## WHAT TO DO
Exactly the lines from the opening of the records through the line containing "now injection Hv." should be copied, with both included.

▬▬▬▬▬▬▬▬▬▬

Lemma apply_cardinal_combine (rs : list row) (labels : list cell) :
  Weather.apply_cardinal (map (at_ "wind_direction_10m") rs) = Ret labels ->
  forall r v, In (r, v) (combine rs labels) ->
    (forall q, at_ "wind_direction_10m" r = Obj (JNum q) ->
               v = Obj (JStr (Weather.wind_direction_cardinal (Some q)))) /\
    (at_ "wind_direction_10m" r = Obj None_ ->
     v = Obj (JStr "NW")).
Proof.
  unfold Weather.apply_cardinal.
  destruct (is_numeric _).
  - intros H r v Hin. injection H as <-.
    rewrite map_map, combine_with_image in Hin.
    apply in_map_iff in Hin as (r' & Heq & _). injection Heq as -> <-.
    split; [intros q ->; reflexivity | intros ->; reflexivity].
  - intros H r v Hin. pose proof (mapM_combine _ _ _ _ H r v Hin) as Hv.
    cbv beta in Hv. split.
    + intros q Hq. rewrite Hq in Hv. now injection Hv.
    + intros Hq. rewrite Hq in Hv. discriminate.
Qed.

▬▬▬▬▬▬▬▬▬▬

## RESPONSE BELOW
Lemma apply_cardinal_combine (rs : list row) (labels : list cell) :
  Weather.apply_cardinal (map (at_ "wind_direction_10m") rs) = Ret labels ->
  forall r v, In (r, v) (combine rs labels) ->
    (forall q, at_ "wind_direction_10m" r = Obj (JNum q) ->
               v = Obj (JStr (Weather.wind_direction_cardinal (Some q)))) /\
    (at_ "wind_direction_10m" r = Obj None_ ->
     v = Obj (JStr "NW")).
Proof.
  unfold Weather.apply_cardinal.
  destruct (is_numeric _).
  - intros H r v Hin. injection H as <-.
    rewrite map_map, combine_with_image in Hin.
    apply in_map_iff in Hin as (r' & Heq & _). injection Heq as -> <-.
    split; [intros q ->; reflexivity | intros ->; reflexivity].
  - intros H r v Hin. pose proof (mapM_combine _ _ _ _ H r v Hin) as Hv.
    cbv beta in Hv. split.
    + intros q Hq. rewrite Hq in Hv. now injection Hv.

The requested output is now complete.